Apple and Samsung have accused each other of patent infringement
Apple Inc and Samsung Electronics Co Ltd take their battle for mobile supremacy to court on Monday in one of the biggest-ever technology patent trials, a case with the potential to reshape a fast-evolving market they now dominate.
The tech titans will lock horns in a federal courtroom in San Jose, California, just miles from Apple's headquarters. The stakes are high, with Samsung facing potential U.S. sales bans of its Galaxy smartphones and tablet computers, and Apple in a pivotal test of its worldwide patent litigation strategy. Both sides are seeking financial damages from the other, reports Reuters.
Samsung has rapidly overtaken Apple, creator of the iPhone and iPad, and Nokia to become the world's largest smartphone maker. Together, Apple and Samsung account for more than half of smartphone sales globally.
Apple sued Samsung last year in San Jose, claiming its smartphones and tablets slavishly copied the iPhone and iPad. The South Korean company countersued. Since then, the two have expanded their fight to courtrooms in nearly a dozen other countries.
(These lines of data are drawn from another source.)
(* ===== verification/BoundaryBody.v ===== *)
(** * What runs inside a transaction

    The statements of a body, against [denote]: what a body means on a content of the
    file, without workers, cursors or failures. *)
From S2P Require Import Prelude Py Effects PyOps PyVals DbCore Worker Boundary WorkerFacts BoundarySteps BoundarySafety.
Open Scope Z_scope.

Section Denote.
Context {D S R : Type} {E : Engine D S R}.

(** The meaning of a body. *)
Fixpoint denote {A} (b : body S R A) : M D A :=
  match b with
  | Ret a => mret a
  | Throw e => raise e
  | Run s k | Query s k => r ← exec s; denote (k r)
  end.
(** The boundary as its clients see it, on a content of the file. *)
Definition spec {A} (b : body S R A) d : res A * D := transaction (fun _ => healthy) (denote b) d.

Lemma spec_ok {A} (b : body S R A) d a v : denote b d = (Ok a, v) -> spec b d = (Ok a, v).
Proof. intros H. unfold spec, transaction, rolled_back. simpl. by rewrite H. Qed.

Lemma spec_raise {A} (b : body S R A) d e v : denote b d = (Raise e, v) -> spec b d = (Raise e, d).
Proof. intros H. unfold spec, transaction, rolled_back. simpl. by rewrite H. Qed.
End Denote.

Section Body.
Context {D S R : Type} {E : Engine D S R} {L : EngineLaws}.
Implicit Types (w : db D S R) (k : conn D S R) (P : D -> Prop) (d v : D) (t : option D).
Implicit Types (cs : list (nat * option R)) (o : outcome) (h : handle) (sh me : option nat).
Abbreviation K := (M (db D S R)).

(** ** One statement *)

Lemma release_here c d t cs h sh me cur :
  hoare (here c d t cs (h, sh, me)) (_release c cur)
    (fun x w => cancel_only x /\ here c d t (without cur cs) (set_handle_cursors (remove_first cur (h_cursors h)) h, sh, me) w)
    (or_lost (fun e w => here c d t cs (h, sh, me) w \/ here c d t (without cur cs) (h, sh, me) w) (eq d) c).
Proof.
  unfold _release. eapply hoare_bind; [apply close_here|]. intros x. apply hoare_hyp. intros Hx.
  eapply hoare_bind; [apply on_handle_here|]. intros ? w Hw. by split.
Qed.

(** A statement that failed leaves nothing open but perhaps the transaction. *)
Definition statement_failed c d sh me w : Prop := (exists t h, here c d t [] (h, sh, me) w) \/ lost (eq d) c w.

Lemma failed_abortable c d sh me w : statement_failed c d sh me w -> abortable c d sh me w.
Proof. intros [(t & h & Hw)|Hw]; [left|by right]. exists t, [], h. split; [done|constructor]. Qed.

(** What settling leads to, when the outcome in hand speaks of the state. *)
Lemma finish_settled {A} c d t h sh me o (v : option A) :
  hoare (going c d t [] (h, sh, me) o)
    (f ← settle o; match f, v with Some e, _ => _raise_public e | None, Some a => mret a | None, None => raise TypeError end)
    (fun a w => v = Some a /\ settled o = None /\ here c d t [] (h, sh, me) w)
    (fun _ => statement_failed c d sh me).
Proof.
  eapply hoare_bind; [apply settle_going|]. intros f w [[-> Hw]|[[e ->] Hw]]; [|right; exact Hw].
  destruct (settled o) as [e|]; [left; exists t, h; exact Hw|].
  destruct v as [a|]; [by split_and!|left; exists t, h; exact Hw].
Qed.

Lemma finish_no_cursor {A} c d t h sh me o (v : option A) :
  hoare (going c d t [] (h, sh, me) o) (_finish c o None v)
    (fun a w => v = Some a /\ settled o = None /\ here c d t [] (h, sh, me) w) (fun _ => statement_failed c d sh me).
Proof.
  unfold _finish. eapply hoare_bind with (Q := fun o' w => o' = o /\ going c d t [] (h, sh, me) o w); [by intros w|].
  intros o'. apply hoare_hyp. intros ->. apply finish_settled.
Qed.

Lemma settled_owe x o : settled (owe x o) = None -> settled o = None.
Proof. intros H. destruct (settled o) eqn:Hs; [|done]. exfalso. apply (owe_settled x o); [by rewrite Hs|done]. Qed.

(** The cursor is closed, and the outcome settled. *)
Lemma finish_here {A} c d t h sh me o (v : option A) n x : o_problems o = [] -> h_cursors h = [n] ->
  hoare (here c d t [(n, x)] (h, sh, me)) (_finish c o (Some n) v)
    (fun a w => v = Some a /\ settled o = None /\ here c d t [] (emptied h, sh, me) w)
    (fun _ => statement_failed c d sh me).
Proof.
  intros Ho Hh. unfold _finish.
  eapply hoare_bind with (Q := fun o' w =>
    ((exists y, o' = owe y o) /\ here c d t [] (emptied h, sh, me) w) \/ doomed (eq d) c o' w).
  - eapply hoare_bind; [eapply hoare_trying, release_here|]. rewrite Hh. simpl. rewrite Nat.eqb_refl. intros [y|e].
    + intros w [Hy Hw]. left. split; [by eexists|done].
    + eapply (hoare_weaken (contained (eq d) c)); [apply (unsafe_only (eq d) c _ _ _ _ (fun _ => statement_failed c d sh me))| |..].
      * intros w Hw. by eapply or_lost_contained in Hw as [_ ?]; [|intros v' [Hv|Hv]; by eapply here_contained].
      * intros o' w [Ho' Hw]. right. by apply doomed_problems.
      * done.
  - intros o'. apply hoare_or.
    + apply hoare_hyp. intros [y ->]. eapply hoare_weaken; [apply (finish_settled c d t (emptied h) sh me)| | |done].
      * intros w Hw. left. by rewrite owe_problems.
      * intros a w (-> & Hs & Hw). split_and!; [done|by eapply settled_owe|done].
    + eapply hoare_bind; [apply settle_doomed|]. intros f w [[e ->] Hw]. right. exact Hw.
Qed.

Lemma check_same (i j : nat) w : (_check i j w).2 = w.
Proof. unfold _check. cbv [mbind M_bind gets]. by repeat case_match. Qed.

Lemma run_here c d v h sh me s what : h_cursors h = [] ->
  hoare (here c d (Some v) [] (h, sh, me)) (_run c s what)
    (fun r w => cancel_only r.2 /\ exists rows v', exec s v = (Ok rows, v') /\
       here c d (Some v') [(r.1, Some rows)] (set_handle_cursors [r.1] h, sh, me) w)
    (or_lost (fun e w => exists t, here c d t [] (h, sh, me) w) (eq d) c).
Proof.
  intros Hh. unfold _run. eapply hoare_bind; [apply execute_here|]. intros [a x].
  apply hoare_hyp. intros Hx. apply hoare_exists. intros n. apply hoare_exists. intros rows. apply hoare_exists. intros v'.
  apply hoare_hyp. simpl. intros ->. apply hoare_hyp. intros He.
  eapply hoare_bind; [apply on_handle_here|]. intros ? w Hw. split; [done|]. exists rows, v'. by rewrite Hh in Hw.
Qed.

(** A statement that the worker refused, or whose outcome is unknown. *)
Lemma run_failed_here {A} c d h sh me e (v : option A) :
  hoare (or_lost (fun e w => exists t, here c d t [] (h, sh, me) w) (eq d) c e)
    (_finish c (absorb e no_outcome) None v) (fun _ _ => False) (fun _ => statement_failed c d sh me).
Proof.
  apply hoare_or.
  - intros w [[t Hw] _]. pose proof (finish_no_cursor c d t h sh me (absorb e no_outcome) v w) as H.
    assert (Hg : going c d t [] (h, sh, me) (absorb e no_outcome) w) by (left; split; [apply absorb_problems|done]).
    specialize (H Hg). destruct (_finish _ _ _ _ w) as [[a|e'] w']; [|done]. destruct H as (_ & Hn & _).
    by destruct (absorb_settled e no_outcome) as [e' He]; rewrite He in Hn.
  - apply hoare_hyp. intros Ha w Hw.
    assert (Hs : o_error (absorb e no_outcome) <> None).
    { destruct (absorb_error e no_outcome) as [e' ->]; [by intros ->|done]. }
    pose proof (finish_no_cursor c d None h sh me (absorb e no_outcome) v w (or_intror (doomed_lost _ _ _ _ Hs Hw))) as H.
    destruct (_finish _ _ _ _ w) as [[a|e'] w']; [|done]. destruct H as (_ & Hn & _).
    by destruct (absorb_settled e no_outcome) as [e' He]; rewrite He in Hn.
Qed.

Lemma hoare_same {A} (I : db D S R -> Prop) (m : K A) : (forall w, (m w).2 = w) -> hoare I m (fun _ => I) (fun _ => I).
Proof. intros Hm. apply hoare_keeps. intros w Hw. by rewrite Hm. Qed.

(** Inside the transaction, between two statements. *)
Definition in_tx c d v sh me w : Prop :=
  exists h, h_conn h = c /\ h_cursors h = [] /\ here c d (Some v) [] (h, sh, me) w.

Lemma handle_conn_here {A} c d v h sh me (k : nat -> K A) Q X : h_conn h = c ->
  hoare (here c d (Some v) [] (h, sh, me)) (k c) Q X ->
  hoare (here c d (Some v) [] (h, sh, me)) (c ← gets (fun w => h_conn (hnd w)); k c) Q X.
Proof.
  intros Hc Hk w Hw. cbv [mbind M_bind gets]. pose proof (hr_frame _ _ _ _ _ _ Hw) as Hf. unfold frame in Hf.
  injection Hf as -> _ _. rewrite Hc. by apply Hk.
Qed.

Lemma check_then {A} I (i j : nat) (k : unit -> K A) Q X : (forall e w, I w -> X e w) ->
  hoare I (k tt) Q X -> hoare I (x ← _check i j; k x) Q X.
Proof.
  intros HX Hk. eapply hoare_bind with (Q := fun _ => I); [|by intros []].
  eapply hoare_weaken; [apply (hoare_same I), check_same|done|done|exact HX].
Qed.

Lemma in_tx_failed c d v h sh me w : here c d (Some v) [] (h, sh, me) w -> statement_failed c d sh me w.
Proof. intros Hw. left. by eexists _, _. Qed.

Lemma finish_rows c d v h sh me o n (rows : R) x : o_problems o = [] -> h_cursors h = [n] -> h_conn h = c ->
  hoare (here c d (Some v) [(n, x)] (h, sh, me)) (_finish c o (Some n) (Some rows))
    (fun a w => a = rows /\ in_tx c d v sh me w) (fun _ => statement_failed c d sh me).
Proof.
  intros Ho Hh Hc. eapply hoare_weaken; [by apply (finish_here c d (Some v) h sh me o (Some rows) n x)|done| |done].
  intros a w ([= ->] & _ & Hw). split; [done|]. by exists (emptied h).
Qed.

Lemma cursor_result_here c d t n rows fr X :
  hoare (here c d t [(n, Some rows)] fr) (cursor_result c n : K (option R))
    (fun (r : option R) w => r = Some rows /\ here c d t [(n, Some rows)] fr w) X.
Proof.
  intros w Hw. split; [|done]. destruct Hw as [_ _ (k & -> & _ & Hc & _) _ _ _]. simpl.
  unfold find_cursor. rewrite Hc. simpl. by rewrite Nat.eqb_refl.
Qed.

Lemma execute_stmt_here c d v sh me i j s :
  hoare (in_tx c d v sh me) (execute i j s)
    (fun a w => exists v', exec s v = (Ok a, v') /\ in_tx c d v' sh me w) (fun _ => statement_failed c d sh me).
Proof.
  apply hoare_exists. intros h. apply hoare_hyp. intros Hc. apply hoare_hyp. intros Hh.
  unfold execute. apply check_then; [by intros e w; apply in_tx_failed|]. apply handle_conn_here; [done|].
  eapply hoare_bind; [by eapply hoare_trying, run_here|]. intros [[n x]|e].
  - apply hoare_hyp. simpl. intros Hx. apply hoare_exists. intros rows. apply hoare_exists. intros v'. apply hoare_hyp. intros He.
    eapply hoare_bind; [apply cursor_result_here|]. intros r. apply hoare_hyp. intros ->.
    eapply hoare_weaken; [apply (finish_rows c d v' (set_handle_cursors [n] h)); [by rewrite owe_problems|done|done]|done| |done].
    intros a w [-> Hw]. by exists v'.
  - eapply hoare_weaken; [apply run_failed_here|done|done|done].
Qed.

(** The rows could not be fetched: the cursor is closed all the same. *)
Lemma fetch_failed_here {A} c d v h sh me o n rows e : o_problems o = [] -> h_cursors h = [n] ->
  hoare (or_lost (fun e w => here c d (Some v) [(n, Some rows)] (h, sh, me) w \/ here c d None [(n, Some rows)] (h, sh, me) w) (eq d) c e)
    (_finish c (absorb e o) (Some n) None : K A) (fun _ _ => False) (fun _ => statement_failed c d sh me).
Proof.
  intros Ho Hh. assert (Hf : forall t, hoare (here c d t [(n, Some rows)] (h, sh, me)) (_finish c (absorb e o) (Some n) None : K A)
      (fun _ _ => False) (fun _ => statement_failed c d sh me)).
  { intros t. eapply hoare_weaken; [apply (finish_here c d t h sh me (absorb e o) None n (Some rows)); [by rewrite absorb_problems|done]|done| |done].
    by intros a w (? & _). }
  apply hoare_or.
  - intros w [[Hw|Hw] _]; [by apply (Hf (Some v) w)|by apply (Hf None w)].
  - intros w [_ Hw]. pose proof (tidy_finish c _ (lost_tidy (eq d) c) (absorb e o) (Some n) (None : option A) w Hw) as Hl.
    assert (Hn : forall a w', _finish c (absorb e o) (Some n) (None : option A) w <> (Ok a, w')).
    { intros a w'. unfold _finish. cbv [mbind M_bind]. repeat case_match; intros [=]. }
    destruct (_finish _ _ _ _ w) as [[a|e'] w']; [by destruct (Hn a w')|]. by right.
Qed.

Lemma fetch_stmt_here c d v sh me i j s :
  hoare (in_tx c d v sh me) (fetch_all i j s)
    (fun a w => exists v', exec s v = (Ok a, v') /\ in_tx c d v' sh me w) (fun _ => statement_failed c d sh me).
Proof.
  apply hoare_exists. intros h. apply hoare_hyp. intros Hc. apply hoare_hyp. intros Hh.
  unfold fetch_all. apply check_then; [by intros e w; apply in_tx_failed|]. apply handle_conn_here; [done|].
  eapply hoare_bind; [by eapply hoare_trying, run_here|]. intros [[n x]|e].
  - apply hoare_hyp. simpl. intros Hx. apply hoare_exists. intros rows. apply hoare_exists. intros v'. apply hoare_hyp. intros He.
    eapply hoare_bind; [apply hoare_trying with (X' := fun _ => statement_failed c d sh me), fetch_here|]. intros [[a y]|e].
    + simpl. apply hoare_hyp. intros Hy. apply hoare_hyp. intros ->.
      eapply hoare_weaken; [apply (finish_rows c d v' (set_handle_cursors [n] h)); [by rewrite !owe_problems|done|done]|done| |done].
      intros a w [-> Hw]. by exists v'.
    + eapply hoare_weaken; [apply (fetch_failed_here c d v' (set_handle_cursors [n] h) sh me _ n rows); [by rewrite owe_problems|done]|done|done|done].
  - eapply hoare_weaken; [apply run_failed_here|done|done|done].
Qed.

(** ** A body *)

Lemma run_body_here {A} c d sh me i j (b : body S R A) : forall v,
  hoare (in_tx c d v sh me) (run_body i j b)
    (fun a w => exists v', denote b v = (Ok a, v') /\ in_tx c d v' sh me w)
    (fun e w => statement_failed c d sh me w).
Proof.
  induction b as [a|e|s k IH|s k IH]; intros v; simpl.
  - intros w Hw. by exists v.
  - intros w (h & _ & _ & Hw). by eapply in_tx_failed.
  - eapply hoare_bind; [apply execute_stmt_here|]. intros r. apply hoare_exists. intros v'. apply hoare_hyp. intros He.
    eapply hoare_weaken; [apply IH|done| |done]. intros a w (v2 & Hd & Hw). exists v2. split; [|done].
    unfold mbind, M_bind. by rewrite He.
  - eapply hoare_bind; [apply fetch_stmt_here|]. intros r. apply hoare_exists. intros v'. apply hoare_hyp. intros He.
    eapply hoare_weaken; [apply IH|done| |done]. intros a w (v2 & Hd & Hw). exists v2. split; [|done].
    unfold mbind, M_bind. by rewrite He.
Qed.

(** ** Beginning *)

Definition begun_well c d sh me o w : Prop :=
  o_problems o = [] /\ (in_tx c d d sh me w \/ settled o <> None /\ abortable c d sh me w).

Lemma begun_badly P c d sh me e o w : o_problems o = [] -> abortable c d sh me w -> begun_well c d sh me (absorb e o) w.
Proof.
  intros Ho Hw. split; [by rewrite absorb_problems|]. right. by destruct (absorb_settled e o) as [e' ->].
Qed.

Lemma in_tx_abortable c d v sh me w : in_tx c d v sh me w -> abortable c d sh me w.
Proof. intros (h & _ & _ & Hw). left. exists (Some v), [], h. split; [done|constructor]. Qed.

Lemma begin_release_here c d h sh me n o : h_conn h = c -> h_cursors h = [n] -> o_problems o = [] -> forall X,
  hoare (here c d (Some d) [(n, None)] (h, sh, me))
    (r ← trying (_release c n); mret (match r with Raise e => absorb e o | Ok cancelled => owe cancelled o end))
    (fun o w => begun_well c d sh me o w) X.
Proof.
  intros Hc Hh Ho X. eapply hoare_bind; [eapply hoare_trying, release_here|]. rewrite Hh. simpl. rewrite Nat.eqb_refl.
  intros [y|e].
  - intros w [_ Hw]. split; [by rewrite owe_problems|]. left. by exists (emptied h).
  - intros w Hw. apply (begun_badly (eq d)); [done|]. destruct Hw as [[[Hw|Hw] _]|[_ Hw]]; [left|left|by right].
    + exists (Some d), [(n, None)], h. split; [done|]. unfold tracked. rewrite Hh. repeat constructor.
    + exists (Some d), [], h. split; [done|constructor].
Qed.

Lemma begin_transaction_here c d h sh me X : h_conn h = c -> h_cursors h = [] ->
  hoare (here c d None [] (h, sh, me)) (begin_transaction c) (begun_well c d sh me) X.
Proof.
  intros Hc Hh. unfold begin_transaction. eapply hoare_bind.
  - eapply hoare_trying with (Q := fun nx w => cancel_only nx.2 /\ here c d (Some d) [(nx.1, None)] (set_handle_cursors [nx.1] h, sh, me) w).
    eapply hoare_bind; [apply begin_here|]. intros [a x].
    apply hoare_hyp. simpl. intros Hx. apply hoare_exists. intros n. apply hoare_hyp. simpl. intros ->.
    eapply hoare_bind; [apply on_handle_here|]. simpl. intros ? w Hw. rewrite Hh in Hw. by split.
  - intros [[n x]|e].
    + apply hoare_hyp. intros Hx. apply (begin_release_here c d (set_handle_cursors [n] h)); [done|done|by rewrite owe_problems].
    + intros w Hw. apply (begun_badly (eq d)); [done|]. destruct Hw as [[[t Hw] _]|[_ Hw]]; [left|by right].
      exists t, [], h. split; [done|constructor].
Qed.
End Body.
At this trial, Apple is seeking at least $2.53 billion in damages, though U.S. District Judge Lucy Koh could triple that figure if she finds Samsung willfully infringed Apple's patents.
The dispute has reached deep into the tech sector, with companies including Microsoft Corp, IBM Corp, Nokia and Research in Motion Ltd filing court papers this week to try to keep their own patent licensing agreements from being disclosed during the trial.
A loss for Samsung could lead to permanent sales bans against products including the flagship Galaxy S III phone, said Nick Rodelli, a lawyer and adviser to institutional investors for CFRA Research in Maryland. While the S III is not at issue in the trial, if Apple prevails the company could later ask Koh to block sales of that product.
Upward of 20 percent of Samsung's global consolidated profit could be affected if it loses this case, he said.
"Samsung is a big company with operations all over the world, but this is actually a needle-mover for them on the bottom line," Rodelli said.
Apple will try to use Samsung documents to show its rival knowingly violated the iPhone maker's intellectual property rights, while Samsung argues Apple is trying to stifle competition to maintain "exorbitant" profit.
In a statement Friday, Samsung said Apple has been "free-riding" on its technology "while using excessive legal claims against our products in their attempt to limit consumer choice and discourage innovation."
An Apple spokesman reiterated the company's previous statement that it wasn't a coincidence Samsung's latest products looked a lot like the iPhone and iPad, and that Samsung blatantly copied its products.
A loss for Apple could be significant, not only if it were ordered to pay financial damages but also because of the competitive threats. That is because the Galaxy S III is a better phone than the latest iPhone 4S, said Michael Yoshikami, chief executive of Destination Wealth Management.